▶ [Work required] In exact form, please repeat the records from their opening line down to the line with "rewrites cur U U1", including that line.

▶ [Supplied data]
(** ** The loop over the document *)
Lemma rewrites_cons cur U U1 U2 raw ls ol ol' :
  leftover U U1 → leftover U1 U2 →
  rewrites cur U U1 [raw] ol → rewrites (next_section cur raw) U1 U2 ls ol' →
  (∀ s k, wanted s k U ≠ None → wanted s k U1 = None →
    (s, k) ∉ keys_of (bindings (next_section cur raw) ls)) →
  rewrites cur U U2 (raw :: ls) (ol ++ ol').
Proof.
  intros HL1 (_ & _ & HL2) (Hf1 & Hs1 & Hv1) (Hf2 & Hs2 & Hv2) Hnot.
  change (final_section cur [raw]) with (next_section cur raw) in Hs1.
  split; [by apply Forall_app|]. split.
  - rewrite Config.final_section_app, Hs1. exact Hs2.
  - intros s k acc. rewrite Config.bindings_app, Config.last_value_app, Hs1, Hv2, Hv1.
    simpl. rewrite app_nil_r, Config.last_value_app.
    destruct HL1 as (_ & _ & HL1). specialize (HL1 s k). specialize (HL2 s k). specialize (Hnot s k).
    destruct (wanted s k U) as [v|], (wanted s k U1) as [v1|], (wanted s k U2) as [v2|];
      try (by specialize (HL1 _ eq_refl)); try (by specialize (HL2 _ eq_refl)); try done.
    apply Config.last_value_notin. by apply Hnot.
Qed.

Lemma settings_lines_sound ls : ∀ out cur U,
  Forall (no_char LF) ls → Forall plain_header ls →
  NoDup (cur :: headers ls) → NoDup (keys_of (bindings cur ls)) →
  Forall clean_update U → NoDup (keys_of U) →
  ∃ ol U', foldl settings_line (out, cur, U) ls = (out ++ unlines ol, final_section cur ls, U') ∧
    leftover U U' ∧ rewrites cur U U' ls ol.
Proof.
  induction ls as [|raw ls IH]; intros out cur U Hfree Hp Hh Hk HU Hn.
  - exists [], U. simpl. rewrite app_nil_r. split; [done|].
    split; [by apply leftover_refl|]. split; [constructor|split; [done|]].
    intros s k acc. by destruct (wanted s k U).
  - apply Forall_cons in Hfree as [Hraw Hfree]. apply Forall_cons in Hp as [Hpr Hp].
    destruct (settings_line_effect out cur U raw Hpr HU) as (ol & cur' & U1 & Heq & He).
    destruct (line_effect_sound _ _ _ _ _ _ ls HU Hn Hraw Hh Hk He) as (Hl1 & Hr1 & Hc & Hnot).
    rewrite Hc in Heq, Hnot. clear Hc.
    destruct (IH (out ++ unlines ol) (next_section cur raw) U1) as (ol' & U2 & Heq2 & Hl2 & Hr2);
      [done|done| | |apply Hl1|apply Hl1|].
    + unfold headers in *. simpl in Hh. unfold Config.line_headers at 1 in Hh.
      unfold next_section. destruct (classify raw); try done. by apply NoDup_cons in Hh as [_ Hh].
    + simpl in Hk. unfold keys_of in *. rewrite fmap_app in Hk. by apply NoDup_app in Hk as (_&_&?).
    + exists (ol ++ ol'), U2. simpl. rewrite Heq, Heq2, unlines_app, app_assoc.
      split; [done|]. split; [by eapply leftover_trans|]. by apply rewrites_cons with U1.
Qed.

(** ** Sections created at the end *)
Definition create_lines (s : str) (U : list update) : list str :=
  [] :: (lit "[" ++ s ++ lit "]") :: flush_lines s U.

Lemma create_section_eq out U s :
  create_section (out, U) s = (out ++ unlines (create_lines s U), flush_rest s U).
Proof.
  unfold create_section. rewrite flush_section_spec. f_equal.
  unfold create_lines, unlines. rewrite !fmap_cons. simpl. by rewrite <- !app_assoc; simpl; rewrite <- !app_assoc.
Qed.

Lemma create_lines_value cur s' U s k acc :
  Forall clean_update U → NoDup (keys_of U) → no_char (chr "#") s' → trimmed s' →
  last_value s k acc (bindings cur (create_lines s' U))
  = match (if decide (s = s') then wanted s k U else None) with Some v => Some v | None => acc end.
Proof.
  intros HU Hn Hs Ht. rewrite <- (flush_lines_value s k acc s' U) by done.
  pose proof (classify_header_line s' Hs Ht) as Hc. simpl in Hc.
  simpl. unfold Config.line_bindings, next_section. by rewrite Hc.
Qed.

(** Every section name of the remaining updates is clean. *)
Lemma create_sections_sound secs : ∀ out U cur,
  Forall clean_update U → NoDup (keys_of U) →
  Forall (λ s, no_char LF s ∧ no_char (chr "#") s ∧ trimmed s) secs →
  (∀ u, u ∈ U → u.1.1 ∈ secs) →
  ∃ ol, (foldl create_section (out, U) secs).1 = out ++ unlines ol ∧
    Forall (no_char LF) ol ∧
    ∀ s k acc, last_value s k acc (bindings cur ol)
      = match wanted s k U with Some v => Some v | None => acc end.
Proof.
  induction secs as [|s0 secs IH]; intros out U cur HU Hn Hs Hin.
  - destruct U as [|u U]; [|by destruct (not_elem_of_nil u.1.1); apply Hin; left].
    exists []. simpl. by rewrite app_nil_r.
  - apply Forall_cons in Hs as [(Hlf & Hh & Ht) Hs].
    destruct (flush_rest_leftover s0 U HU Hn) as (HU' & Hn' & _).
    simpl foldl. rewrite create_section_eq.
    destruct (IH (out ++ unlines (create_lines s0 U)) (flush_rest s0 U)
      (final_section cur (create_lines s0 U)) HU' Hn' Hs) as (ol & Heq & Hf & Hv).
    + intros u [Hne Hu]%list_elem_of_filter. apply Hin in Hu.
      apply elem_of_cons in Hu as [?|?]; [by destruct Hne|done].
    + exists (create_lines s0 U ++ ol). rewrite Heq, unlines_app, app_assoc.
      split; [done|]. split.
      * apply Forall_app. split; [|done]. constructor; [by constructor|]. constructor.
        { rewrite !no_char_app. repeat split; [by repeat constructor|done|by repeat constructor]. }
        by apply flush_lines_bindings.
      * intros s k acc. rewrite Config.bindings_app, Config.last_value_app, Hv.
        rewrite create_lines_value, wanted_flush_rest by done.
        case_decide; [by destruct (wanted s k U)|]. done.
Qed.

Lemma seen_sections_in U : ∀ seen,
  (∀ s, s ∈ seen → s ∈ seen_sections seen U) ∧
  (∀ u, u ∈ U → u.1.1 ∈ seen_sections seen U).
Proof.
  induction U as [|[[s0 k0] v0] U IH]; intros seen; simpl; [by split; [|intros ? ?%elem_of_nil]|].
  destruct (IH (if decide (s0 ∈ seen) then seen else seen ++ [s0])) as [H1 H2].
  assert (∀ s, s ∈ seen ∨ s = s0 → s ∈ (if decide (s0 ∈ seen) then seen else seen ++ [s0])) as Hin.
  { intros s Hs. case_decide as Hd; [destruct Hs as [?| ->]; done|].
    apply elem_of_app. destruct Hs as [?| ->]; [by left|right; by left]. }
  split.
  - intros s Hs. apply H1, Hin. by left.
  - intros u [->|Hu]%elem_of_cons; [|by apply H2]. apply H1, Hin. by right.
Qed.

Lemma seen_sections_from U : ∀ seen s,
  s ∈ seen_sections seen U → s ∈ seen ∨ ∃ u, u ∈ U ∧ u.1.1 = s.
Proof.
  induction U as [|[[s0 k0] v0] U IH]; intros seen s; simpl; [by left|].
  intros H. apply IH in H as [H|(u & Hu & <-)]; [|right; exists u; split; [by right|done]].
  case_decide; [by left|]. apply elem_of_app in H as [H|H]; [by left|].
  apply list_elem_of_singleton in H as ->. right. exists (s0, k0, v0). split; [by left|done].
Qed.

(** ** What the rewrite leaves alone *)

(** A line that no update can replace: a header, a comment, a blank line, or the
    assignment of a key no update names. *)
Definition untouched (U : list update) (raw : str) : Prop :=
  match split_kv raw with
  | Some (k, _) => k ∉ (λ u : update, u.1.2) <$> U
  | None => True
  end.

#[global] Instance untouched_dec U raw : Decision (untouched U raw).
Proof. unfold untouched. destruct (split_kv raw) as [[??]|]; apply _. Defined.

Lemma settings_line_keeps U0 out cur U raw :
  U ⊆ U0 →
  ∃ ol cur' U', settings_line (out, cur, U) raw = (out ++ unlines ol, cur', U') ∧
    U' ⊆ U0 ∧ filter (untouched U0) [raw] `sublist_of` ol.
Proof.
  intros HU. rewrite filter_cons, filter_nil. unfold settings_line.
  destruct (strip_prefix _ _ ≫= _) as [n|].
  - rewrite flush_section_spec. exists (flush_lines cur U ++ [raw]). do 2 eexists.
    split; [by rewrite unlines_app, unlines_one, <- app_assoc|]. split.
    + intros u [_ Hu]%list_elem_of_filter. by apply HU.
    + case_decide; [by apply sublist_inserts_l|apply sublist_nil_l].
  - assert (∃ ol cur' U', (out ++ raw ++ [LF], cur, U) = (out ++ unlines ol, cur', U') ∧
      U' ⊆ U0 ∧ (if decide (untouched U0 raw) then [raw] else []) `sublist_of` ol) as Hcopy.
    { exists [raw], cur, U. rewrite unlines_one. split; [done|split; [done|]].
      case_decide; [done|apply sublist_nil_l]. }
    destruct (split_kv raw) as [[k v]|] eqn:Ek; [|done].
    destruct (take_update cur k U) as [[w U']|] eqn:Et; [|done].
    apply take_update_subset in Et as [Hin Hsub].
    exists [indent_of raw ++ kv_line k w], cur, U'. rewrite unlines_one.
    split; [done|]. split; [by etransitivity|]. rewrite decide_False; [apply sublist_nil_l|].
    unfold untouched. rewrite Ek. intros Hn. apply Hn, list_elem_of_fmap.
    exists (cur, k, w). split; [done|by apply HU].
Qed.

▶ [Solution for this exercise]
(** ** The loop over the document *)
Lemma rewrites_cons cur U U1 U2 raw ls ol ol' :
  leftover U U1 → leftover U1 U2 →
  rewrites cur U U1 [raw] ol → rewrites (next_section cur raw) U1 U2 ls ol' →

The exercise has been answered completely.